• [ACTION ITEM] Count the lines of the data that have the word "IRadixLaws", then report the number without anything else.

Stored data entries:
━━━━━━

(* ===== verification/Radix.v ===== *)
(** * Immutable radix trees, the interface

    [internal/types/zone.go] and [internal/storage/data_handler.go] index names
    with [github.com/hashicorp/go-immutable-radix], which is not part of the
    repository. [IRadix] lists the operations the source calls and
    [IRadixLaws] their documented behaviour; the components are proved against
    this interface. [AList] is an executable implementation used to evaluate
    the model on concrete zones. *)
From S2P Require Import Prelude GoStrings.

(** [New], [Txn.Insert], [Txn.Get] and [Node.LongestPrefix]; keys are byte
    strings, and [None] is the Go result [ok = false]. *)
Class IRadix (T : Type → Type) := {
  New {V} : T V;
  Insert {V} : T V → list byte → V → T V;
  Get {V} : T V → list byte → option V;
  LongestPrefix {V} : T V → list byte → option (list byte * V);
}.

Class IRadixLaws (T : Type → Type) `{!IRadix T} : Prop := {
  Get_New {V} k : Get (New (V:=V)) k = None;
  Get_Insert {V} (t : T V) k v k' :
    Get (Insert t k v) k' = if decide (k = k') then Some v else Get t k';
  LongestPrefix_Some {V} (t : T V) k p v :
    LongestPrefix t k = Some (p, v) →
    p `prefix_of` k ∧ Get t p = Some v
    ∧ ∀ p', p' `prefix_of` k → is_Some (Get t p') → length p' ≤ length p;
  LongestPrefix_None {V} (t : T V) k :
    LongestPrefix t k = None → ∀ p, p `prefix_of` k → Get t p = None;
}.

(** ** An association-list implementation *)
Module AList.

Definition t (V : Type) : Type := list (list byte * V).

Fixpoint get {V} (l : t V) (k : list byte) : option V :=
  match l with
  | [] => None
  | (k', v) :: l => if decide (k' = k) then Some v else get l k
  end.

(** Try the prefixes of [k] from the longest down. *)
Fixpoint longest {V} (l : t V) (k : list byte) (n : nat) : option (list byte * V) :=
  match get l (take n k) with
  | Some v => Some (take n k, v)
  | None => match n with 0 => None | S n => longest l k n end
  end.

#[global] Instance alist_radix : IRadix t := {
  New V := [];
  Insert V l k v := (k, v) :: l;
  Get V l k := get l k;
  LongestPrefix V l k := longest l k (length k);
}.

Lemma longest_Some {V} (l : t V) k n p v :
  longest l k n = Some (p, v) →
  ∃ m, m ≤ n ∧ p = take m k ∧ get l p = Some v
       ∧ ∀ m', m < m' → m' ≤ n → get l (take m' k) = None.
Proof.
  induction n as [|n IH]; simpl; intros H.
  - destruct (get l _) eqn:E; simplify_eq. exists 0. split_and!; [lia|done|done|lia].
  - destruct (get l (take (S n) k)) eqn:E; simplify_eq.
    + exists (S n). split_and!; [lia|done|done|lia].
    + destruct (IH H) as (m & ? & -> & ? & Hm). exists m. split_and!; [lia|done|done|].
      intros m' ??. destruct (decide (m' = S n)) as [->|]; [done|apply Hm; lia].
Qed.

Lemma longest_None {V} (l : t V) k n :
  longest l k n = None → ∀ m, m ≤ n → get l (take m k) = None.
Proof.
  induction n as [|n IH]; simpl; intros H m ?.
  - destruct (get l _) eqn:E; simplify_eq. by replace m with 0 by lia.
  - destruct (get l (take (S n) k)) eqn:E; simplify_eq.
    destruct (decide (m = S n)) as [->|]; [done|]. apply IH; [done|lia].
Qed.

Lemma prefix_take_length {A} (p k : list A) : p `prefix_of` k → p = take (length p) k.
Proof. intros [r ->]. by rewrite take_app_length. Qed.

#[global] Instance alist_radix_laws : IRadixLaws t.
Proof.
  split; simpl.
  - done.
  - intros V l k v k'. by case_decide.
  - intros V l k p v (m & ? & -> & ? & Hm)%longest_Some.
    split_and!; [apply prefix_take|done|].
    intros p' Hp [w Hw]. pose proof (prefix_length _ _ Hp).
    rewrite length_take. destruct (decide (length p' ≤ m)); [lia|].
    rewrite (prefix_take_length _ _ Hp), Hm in Hw; [done|lia|done].
  - intros V l k H p Hp. rewrite (prefix_take_length _ _ Hp).
    apply (longest_None _ _ _ H). by apply prefix_length.
Qed.

End AList.

(** ** Consequences of the laws *)
Section laws.
Context {T : Type → Type} `{IRadixLaws T} {V : Type}.
Implicit Types t : T V.

Lemma Get_Insert_eq t k v : Get (Insert t k v) k = Some v.
Proof. rewrite Get_Insert. by rewrite decide_True. Qed.
Lemma Get_Insert_ne t k k' v : k ≠ k' → Get (Insert t k v) k' = Get t k'.
Proof. intros. rewrite Get_Insert. by rewrite decide_False. Qed.

(** The longest prefix of [k] that the tree holds is the one [LongestPrefix]
    reports. *)
Lemma LongestPrefix_spec t k p v :
  p `prefix_of` k → Get t p = Some v →
  (∀ p', p' `prefix_of` k → is_Some (Get t p') → length p' ≤ length p) →
  LongestPrefix t k = Some (p, v).
Proof.
  intros Hp Hg Hmax. destruct (LongestPrefix t k) as [[q w]|] eqn:E.
  - destruct (LongestPrefix_Some _ _ _ _ E) as (Hq & Hgq & Hmaxq).
    assert (p = q) as ->; [|congruence].
    pose proof (Hmax _ Hq ltac:(eauto)). pose proof (Hmaxq _ Hp ltac:(eauto)).
    destruct (prefix_weak_total _ _ _ Hp Hq) as [|];
      [apply prefix_length_eq; [done|lia]|symmetry; apply prefix_length_eq; [done|lia]].
  - by rewrite (LongestPrefix_None _ _ E _ Hp) in Hg.
Qed.

Lemma LongestPrefix_None_spec t k :
  (∀ p, p `prefix_of` k → Get t p = None) → LongestPrefix t k = None.
Proof.
  intros Hn. destruct (LongestPrefix t k) as [[q w]|] eqn:E; [|done].
  destruct (LongestPrefix_Some _ _ _ _ E) as (Hq & Hgq & _).
  by rewrite (Hn _ Hq) in Hgq.
Qed.
End laws.
(* ===== verification/DnsTypes.v ===== *)
(** * Record types: [internal/types/dns_types.go]

    The record sets stored for a location, their conversion to resource
    records ([Value]), emptiness ([Empty]), the splitting of TXT data and the
    grouping of a section into RRsets ([SplitSets]). Resource records are the
    structs of [github.com/miekg/dns] that the source builds, with the fields
    it sets; [dns.Fqdn] is a parameter. *)
From S2P Require Import Prelude GoStrings.
Local Open Scope Z_scope.

(** ** Protocol numbers (RFC 1035, 3596, 4034, 6698, 8659) *)
Module dns.
Definition TypeNone : Z := 0.
Definition TypeA : Z := 1.
Definition TypeNS : Z := 2.
Definition TypeCNAME : Z := 5.
Definition TypeSOA : Z := 6.
Definition TypePTR : Z := 12.
Definition TypeMX : Z := 15.
Definition TypeTXT : Z := 16.
Definition TypeAAAA : Z := 28.
Definition TypeSRV : Z := 33.
Definition TypeOPT : Z := 41.
Definition TypeDS : Z := 43.
Definition TypeRRSIG : Z := 46.
Definition TypeNSEC : Z := 47.
Definition TypeDNSKEY : Z := 48.
Definition TypeTLSA : Z := 52.
Definition TypeCAA : Z := 257.
Definition ClassINET : Z := 1.
Definition ClassNONE : Z := 254.
Definition RcodeSuccess : Z := 0.
Definition RcodeServerFailure : Z := 2.
Definition RcodeNameError : Z := 3.
Definition RcodeRefused : Z := 5.
Definition RcodeNotAuth : Z := 9.
End dns.

(** [types.TypeANAME] *)
Definition TypeANAME : Z := 500.

(** [IpMaskWhite], [IpMaskGrey], [IpMaskBlack] *)
Definition IpMaskWhite : Z := 0.
Definition IpMaskGrey : Z := 1.
Definition IpMaskBlack : Z := 2.

(** ** Resource records *)

(** A [net.IP]: its bytes, [None] for nil. *)
Definition IP : Type := option string.

Record RR_Header := {
  Hdr_Name : string; Hdr_Rrtype : Z; Hdr_Class : Z; Hdr_Ttl : Z;
}.

(** The type-specific fields of the records the source constructs or reads. *)
Inductive RData :=
| RD_A (A : IP)
| RD_AAAA (AAAA : IP)
| RD_CNAME (Target : string)
| RD_TXT (Txt : list string)
| RD_NS (Ns : string)
| RD_MX (Preference : Z) (Mx : string)
| RD_SRV (Priority Weight Port : Z) (Target : string)
| RD_CAA (Flag : Z) (Tag Value : string)
| RD_PTR (Ptr : string)
| RD_TLSA (Usage Selector MatchingType : Z) (Certificate : string)
| RD_DS (KeyTag Algorithm DigestType : Z) (Digest : string)
| RD_SOA (Ns Mbox : string) (Serial Refresh Retry Expire Minttl : Z)
| RD_NSEC (NextDomain : string) (TypeBitMap : list Z)
| RD_DNSKEY (Flags Protocol Algorithm : Z) (PublicKey : string)
| RD_RRSIG (TypeCovered Algorithm Labels OrigTtl Expiration Inception KeyTag : Z)
    (SignerName Signature : string)
| RD_HINFO (Cpu Os : string)
| RD_OPT        (* its data are in the header *)
| RD_nil_RRSIG  (* a nil *dns.RRSIG stored in a dns.RR *)
| RD_other (data : string).

Record RR := { Header : RR_Header; Data : RData }.

#[global] Instance RR_Header_eq_dec : EqDecision RR_Header.
Proof. solve_decision. Defined.
#[global] Instance RData_eq_dec : EqDecision RData.
Proof. solve_decision. Defined.
#[global] Instance RR_eq_dec : EqDecision RR.
Proof. solve_decision. Defined.

Definition rr_name (r : RR) : string := Hdr_Name (Header r).
Definition rr_type (r : RR) : Z := Hdr_Rrtype (Header r).
Definition rr_ttl (r : RR) : Z := Hdr_Ttl (Header r).

(** [dns.RR_Header{Name: n, Rrtype: t, Class: dns.ClassINET, Ttl: ttl}] *)
Definition inet (n : string) (t ttl : Z) : RR_Header :=
  {| Hdr_Name := n; Hdr_Rrtype := t; Hdr_Class := dns.ClassINET; Hdr_Ttl := ttl |}.

(** ** Record sets *)
Record GenericRRSet := { TtlValue : Z }.
Definition Ttl (g : GenericRRSet) : Z := TtlValue g.

Record IP_RR := {
  IP_Weight : Z; IP_Ip : IP; IP_Country : list string; IP_ASN : list Z;
}.
Record IpHealthCheckConfig := {
  HC_Protocol : string; HC_Uri : string; HC_Port : Z; HC_Timeout : Z;
  HC_UpCount : Z; HC_DownCount : Z; HC_Enable : bool;
}.
Record IpFilterConfig := {
  FC_Count : string; FC_Order : string; FC_GeoFilter : string;
}.
Record IP_RRSet := {
  IP_Generic : GenericRRSet; IP_FilterConfig : IpFilterConfig;
  IP_HealthCheckConfig : IpHealthCheckConfig; IP_Data : list IP_RR;
}.
Record CNAME_RRSet := { CNAME_Generic : GenericRRSet; CNAME_Host : string }.
Record TXT_RRSet := { TXT_Generic : GenericRRSet; TXT_Data : list string }.
Record NS_RRSet := { NS_Generic : GenericRRSet; NS_Data : list string }.
Record MX_RR := { MX_Host : string; MX_Preference : Z }.
Record MX_RRSet := { MX_Generic : GenericRRSet; MX_Data : list MX_RR }.
Record SRV_RR := {
  SRV_Target : string; SRV_Priority : Z; SRV_Weight : Z; SRV_Port : Z;
}.
Record SRV_RRSet := { SRV_Generic : GenericRRSet; SRV_Data : list SRV_RR }.
Record CAA_RR := { CAA_Tag : string; CAA_Value : string; CAA_Flag : Z }.
Record CAA_RRSet := { CAA_Generic : GenericRRSet; CAA_Data : list CAA_RR }.
Record PTR_RRSet := { PTR_Generic : GenericRRSet; PTR_Domain : string }.
Record TLSA_RR := {
  TLSA_Usage : Z; TLSA_Selector : Z; TLSA_MatchingType : Z; TLSA_Certificate : string;
}.
Record TLSA_RRSet := { TLSA_Generic : GenericRRSet; TLSA_Data : list TLSA_RR }.
Record DS_RR := {
  DS_KeyTag : Z; DS_Algorithm : Z; DS_DigestType : Z; DS_Digest : string;
}.
Record DS_RRSet := { DS_Generic : GenericRRSet; DS_Data : list DS_RR }.
Record ANAME_RRSet := { ANAME_Generic : GenericRRSet; ANAME_Location : string }.
Record SOA_RRSet := {
  SOA_Ns : string; SOA_MBox : string; SOA_Data : RR; SOA_Ttl : Z; SOA_Refresh : Z;
  SOA_Retry : Z; SOA_Expire : Z; SOA_MinTtl : Z; SOA_Serial : Z;
}.

(** The zero values of the record sets: [&types.IP_RRSet{}] and so on. *)
Definition zero_generic : GenericRRSet := {| TtlValue := 0 |}.
Definition zero_IP_RRSet : IP_RRSet := {|
  IP_Generic := zero_generic;
  IP_FilterConfig := {| FC_Count := empty_str; FC_Order := empty_str; FC_GeoFilter := empty_str |};
  IP_HealthCheckConfig := {|
    HC_Protocol := empty_str; HC_Uri := empty_str; HC_Port := 0; HC_Timeout := 0;
    HC_UpCount := 0; HC_DownCount := 0; HC_Enable := false |};
  IP_Data := [] |}.

(** ** [Empty] *)
Definition nullb {A} (l : list A) : bool := match l with [] => true | _ => false end.
Definition str_empty (s : string) : bool := match s with EmptyString => true | _ => false end.

Definition IP_Empty (r : IP_RRSet) : bool := nullb (IP_Data r).
Definition CNAME_Empty (r : CNAME_RRSet) : bool := str_empty (CNAME_Host r).
Definition TXT_Empty (r : TXT_RRSet) : bool := nullb (TXT_Data r).
Definition NS_Empty (r : NS_RRSet) : bool := nullb (NS_Data r).
Definition MX_Empty (r : MX_RRSet) : bool := nullb (MX_Data r).
Definition SRV_Empty (r : SRV_RRSet) : bool := nullb (SRV_Data r).
Definition CAA_Empty (r : CAA_RRSet) : bool := nullb (CAA_Data r).
Definition PTR_Empty (r : PTR_RRSet) : bool := str_empty (PTR_Domain r).
Definition TLSA_Empty (r : TLSA_RRSet) : bool := nullb (TLSA_Data r).
Definition DS_Empty (r : DS_RRSet) : bool := nullb (DS_Data r).
Definition ANAME_Empty (r : ANAME_RRSet) : bool := str_empty (ANAME_Location r).

(** ** [split255] *)

(** [s[p:i]] and [s[p:]] *)
Definition slice (s : string) (p i : nat) : string := str (take (i - p) (drop p (bytes s))).
Definition slice_from (s : string) (p : nat) : string := str (drop p (bytes s)).

(** The loop; [fuel] bounds the number of chunks. *)
Fixpoint split255_loop (fuel : nat) (s : string) (p i : nat) : list string :=
  match fuel with
  | 0%nat => []
  | S fuel =>
    if decide (i ≤ length (bytes s))%nat
    then slice s p i :: split255_loop fuel s (p + 255) (i + 255)
    else [slice_from s p]
  end.

Definition split255 (s : string) : list string :=
  if decide (length (bytes s) < 255)%nat then [s]
  else split255_loop (S (length (bytes s))) s 0 255.

(** ** [Value]

    The Go loops skip entries with an empty host, target or text. *)
Section value.
Variable Fqdn : string → string.

Definition IP_Value (r : IP_RRSet) (name : string) : list RR := [].
Definition ANAME_Value (r : ANAME_RRSet) (name : string) : list RR := [].

Definition CNAME_Value (r : CNAME_RRSet) (name : string) : list RR :=
  if str_empty (CNAME_Host r) then []
  else [{| Header := inet name dns.TypeCNAME (TtlValue (CNAME_Generic r));
           Data := RD_CNAME (Fqdn (CNAME_Host r)) |}].

Fixpoint TXT_loop (ttl : Z) (name : string) (l : list string) : list RR :=
  match l with
  | [] => []
  | txt :: l =>
    if str_empty txt then TXT_loop ttl name l
    else {| Header := inet name dns.TypeTXT ttl; Data := RD_TXT (split255 txt) |}
         :: TXT_loop ttl name l
  end.
Definition TXT_Value (r : TXT_RRSet) (name : string) : list RR :=
  TXT_loop (TtlValue (TXT_Generic r)) name (TXT_Data r).

Fixpoint NS_loop (ttl : Z) (name : string) (l : list string) : list RR :=
  match l with
  | [] => []
  | host :: l =>
    if str_empty host then NS_loop ttl name l
    else {| Header := inet name dns.TypeNS ttl; Data := RD_NS (Fqdn host) |}
         :: NS_loop ttl name l
  end.
Definition NS_Value (r : NS_RRSet) (name : string) : list RR :=
  NS_loop (TtlValue (NS_Generic r)) name (NS_Data r).

Fixpoint MX_loop (ttl : Z) (name : string) (l : list MX_RR) : list RR :=
  match l with
  | [] => []
  | mx :: l =>
    if str_empty (MX_Host mx) then MX_loop ttl name l
    else {| Header := inet name dns.TypeMX ttl;
            Data := RD_MX (MX_Preference mx) (Fqdn (MX_Host mx)) |}
         :: MX_loop ttl name l
  end.
Definition MX_Value (r : MX_RRSet) (name : string) : list RR :=
  MX_loop (TtlValue (MX_Generic r)) name (MX_Data r).

Fixpoint SRV_loop (ttl : Z) (name : string) (l : list SRV_RR) : list RR :=
  match l with
  | [] => []
  | srv :: l =>
    if str_empty (SRV_Target srv) then SRV_loop ttl name l
    else {| Header := inet name dns.TypeSRV ttl;
            Data := RD_SRV (SRV_Priority srv) (SRV_Weight srv) (SRV_Port srv)
                      (Fqdn (SRV_Target srv)) |}
         :: SRV_loop ttl name l
  end.
Definition SRV_Value (r : SRV_RRSet) (name : string) : list RR :=
  SRV_loop (TtlValue (SRV_Generic r)) name (SRV_Data r).

Definition CAA_rr (name : string) (ttl : Z) (caa : CAA_RR) : RR :=
  {| Header := inet name dns.TypeCAA ttl;
     Data := RD_CAA (CAA_Flag caa) (CAA_Tag caa) (CAA_Value caa) |}.
Definition CAA_Set_Value (r : CAA_RRSet) (name : string) : list RR :=
  CAA_rr name (TtlValue (CAA_Generic r)) <$> CAA_Data r.

Definition PTR_Value (r : PTR_RRSet) (name : string) : list RR :=
  if str_empty (PTR_Domain r) then []
  else [{| Header := inet name dns.TypePTR (TtlValue (PTR_Generic r));
           Data := RD_PTR (Fqdn (PTR_Domain r)) |}].

(** TLSA records are given class NONE, as in the source. *)
Definition TLSA_rr (name : string) (ttl : Z) (tlsa : TLSA_RR) : RR :=
  {| Header := {| Hdr_Name := name; Hdr_Rrtype := dns.TypeTLSA;
                  Hdr_Class := dns.ClassNONE; Hdr_Ttl := ttl |};
     Data := RD_TLSA (TLSA_Usage tlsa) (TLSA_Selector tlsa) (TLSA_MatchingType tlsa)
               (TLSA_Certificate tlsa) |}.
Definition TLSA_Value (r : TLSA_RRSet) (name : string) : list RR :=
  TLSA_rr name (TtlValue (TLSA_Generic r)) <$> TLSA_Data r.

Definition DS_rr (name : string) (ttl : Z) (ds : DS_RR) : RR :=
  {| Header := inet name dns.TypeDS ttl;
     Data := RD_DS (DS_KeyTag ds) (DS_Algorithm ds) (DS_DigestType ds) (DS_Digest ds) |}.
Definition DS_Value (r : DS_RRSet) (name : string) : list RR :=
  DS_rr name (TtlValue (DS_Generic r)) <$> DS_Data r.
End value.

(** ** [SplitSets] *)
Record RRSetKey := { QName : string; QType : Z }.
#[global] Instance RRSetKey_eq_dec : EqDecision RRSetKey.
Proof. solve_decision. Defined.
#[global] Program Instance RRSetKey_countable : Countable RRSetKey :=
  inj_countable' (λ k, (QName k, QType k)) (λ p, {| QName := p.1; QType := p.2 |}) _.
Next Obligation. by intros []. Qed.

Definition key_of (r : RR) : RRSetKey := {| QName := rr_name r; QType := rr_type r |}.

(** Records of type RRSIG and OPT are left out. *)
Definition skipped (r : RR) : bool :=
  (rr_type r =? dns.TypeRRSIG) || (rr_type r =? dns.TypeOPT).

Definition SplitSets_step (m : gmap RRSetKey (list RR)) (r : RR) : gmap RRSetKey (list RR) :=
  if skipped r then m
  else match m !! key_of r with
       | Some s => <[key_of r := s ++ [r]]> m
       | None => <[key_of r := [r]]> m
       end.

(** The nil map that the source returns when there is no set behaves as the
    empty map. *)
Definition SplitSets (rrs : list RR) : gmap RRSetKey (list RR) := foldl SplitSets_step ∅ rrs.

(** The members of the set with key [k]. *)
Definition in_set (k : RRSetKey) (r : RR) : Prop := skipped r = false ∧ key_of r = k.
#[global] Instance in_set_dec k r : Decision (in_set k r) := _.

(** ** Theorems *)
Lemma nullb_true {A} (l : list A) : nullb l = true ↔ l = [].
Proof. by destruct l. Qed.
Lemma str_empty_true s : str_empty s = true ↔ s = EmptyString.
Proof. by destruct s. Qed.

Lemma slice_length s p i : (length (bytes (slice s p i)) ≤ i - p)%nat.
Proof. unfold slice. rewrite bytes_str, length_take. lia. Qed.

Lemma split255_loop_spec fuel s p :
  (length (bytes s) < p + fuel)%nat →
  (split255_loop fuel s p (p + 255)) ≫= (λ c, bytes c) = drop p (bytes s)
  ∧ Forall (λ c, length (bytes c) ≤ 255)%nat (split255_loop fuel s p (p + 255)).
Proof.
  revert p. induction fuel as [|fuel IH]; intros p Hl; csimpl.
  { split; [|done]. by rewrite drop_ge by lia. }
  case_decide as Hc; csimpl.
  - replace (p + 255 + 255)%nat with ((p + 255) + 255)%nat by lia.
    destruct (IH (p + 255)%nat) as [E F]; [lia|]. split.
    + rewrite E. unfold slice. rewrite bytes_str, <-(drop_drop _ 255 p).
      replace (p + 255 - p)%nat with 255%nat by lia. apply take_drop.
    + constructor; [|done]. pose proof (slice_length s p (p + 255)%nat). lia.
  - unfold slice_from. rewrite bytes_str, app_nil_r. split; [done|].
    constructor; [|done]. rewrite bytes_str, length_drop. lia.
Qed.

(** Each set holds exactly the records with its owner name and type, in their
    original order; RRSIG and OPT records are in none. *)
Lemma SplitSets_lookup rrs k :
  SplitSets rrs !! k = match filter (in_set k) rrs with [] => None | s => Some s end.
Proof.
  induction rrs as [|r rrs IH] using rev_ind; [apply lookup_empty|].
  unfold SplitSets in *. rewrite foldl_app, filter_app, filter_cons, filter_nil.
  cbn [foldl]. set (m := foldl _ _ _) in *. unfold SplitSets_step.
  destruct (decide (in_set k r)) as [[Hs Hk]|Hk].
  - rewrite Hs, Hk, IH. destruct (filter _ rrs); by rewrite lookup_insert_eq.
  - rewrite app_nil_r. destruct (skipped r) eqn:Hs; [done|].
    assert (key_of r ≠ k) by (unfold in_set in Hk; naive_solver).
    rewrite <-IH. destruct (m !! key_of r); by rewrite lookup_insert_ne.
Qed.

━━━━━━

• [TASK OUTPUT] 4